This is not just Trump’s fault, though. This morning I spoke to the wife of a physician, who told me that her husband has been complaining that there is “no protocol” in place at his medical facility for handling coronavirus. She told me a couple of anecdotes that indicate they’re flying by the seat of their pants. A surgeon (not her husband) whose daughter is in home quarantine after having returned from Italy, is on site doing surgeries, not knowing whether this is right or not. My guess is that this confusion and lack of leadership is a lot more common around the US than we care to think. This morning on CBS’s Face The Nation, Dr. Scott Gottlieb, former FDA commissioner, said:

DR. GOTTLIEB: Well, we have an epidemic underway here in the United States. There’s a very large outbreak in Seattle. That’s the one we know about, probably one in Santa Clara or maybe other parts of the country, other cities. And so we’re past the point of containment. We have to implement broad mitigation strategies. The next two weeks are really going to change the complexion in this country. We’ll get through this, but it’s going to be a hard period. We’re looking at two months probably of difficulty. To give you a basis of comparison, two weeks ago, Italy had nine cases. Ninety-five percent of all their cases have been diagnosed in the last 10 days. For South Korea, 85 percent of all their cases have been diagnosed in the last 10 days. We’re entering that period right now of rapid acceleration. And the sooner we can implement tough mitigation steps in places we have outbreaks like Seattle, the- the lower the scope of the epidemic here.

MARGARET BRENNAN: Let’s talk about mitigation because when I asked Governor Inslee what he is doing and I asked him a few ways if he’d consider doing what Italy just did,–

DR. GOTTLIEB: Right.

MARGARET BRENNAN: –which is essentially trying to- I mean, they’re quarantining a quarter of their population in the most economically vital part of their country. This is a massive decision for them to have made. When I asked him about doing something like that in Washington state, he said, well, they’re talking about more distancing and–

DR. GOTTLIEB: Right.

MARGARET BRENNAN: — more measures like that. Is it just that it — governors like him don’t want to say out loud that we may have to do something like what Italy did?

DR. GOTTLIEB: Well, I think no state and no city wants to be the first to basically shut down their economy. But that’s what’s going to need to happen. States and cities are going to have to act in the interest of the national interest right now to prevent a broader epidemic.

Do you see the parallel with the Russian famine? The national government screwed up the initial response, which triggered action from local authorities, as well as civil society groups. Mind you, ours is a federal system, not an autocracy, so there is built into the system a separation of powers that makes national coordination more complex. Nevertheless, from a public perception point of view, the feds — in particular the Trump administration — has bungled the initial handling. Mind you, we still do not have widespread testing available … and the president continues to bumble-stumble and Potemkin-village his way through that embarrassing reality.

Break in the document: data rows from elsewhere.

(** * India daily news digest: the collection pipeline

    A shallow embedding of [daily_digest_india_local.py] and the properties
    of its pipeline: domain matching, content extraction, summarisation,
    the filter chain, the persisted set of sent URLs and the collector.

    Text is modelled over the code points U+0000..U+00FF, one [ascii] per
    character, so that [String.length] is Python's [len]. *)

From Stdlib Require Import ZArith NArith Ascii String List Bool Lia.
From Stdlib Require Import DecimalString Sorting.Permutation Sorting.Sorted.
From stdpp Require Import base gmap strings list sets.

So as Dr. Gottlieb avers, it’s going to fall to state and local officials to take up leadership. Some will do well at this; others will do poorly. And private industry, and hospitals, will have to make these hard decisions, under very tight time constraints. They will be judged politically by how well they’ve done. Even though the president of universities and hospital systems (for example) do not have to stand for election, the impressions left on the public by how its public and private institutions performed in this crisis will either reaffirm faith in the current order, or dramatically undermine it.

Keep in mind too that America enters this crisis with a historical deficit of public trust in government and many other institutions of US life. We don’t have a lot of cushion. Do I even need to say anything about the economic impact this thing is going to have — and how that too will have a dramatic political effect? The fact that many of Russia’s wealthy were seen to be partying and enjoying the good life while so many peasants starved was not forgotten.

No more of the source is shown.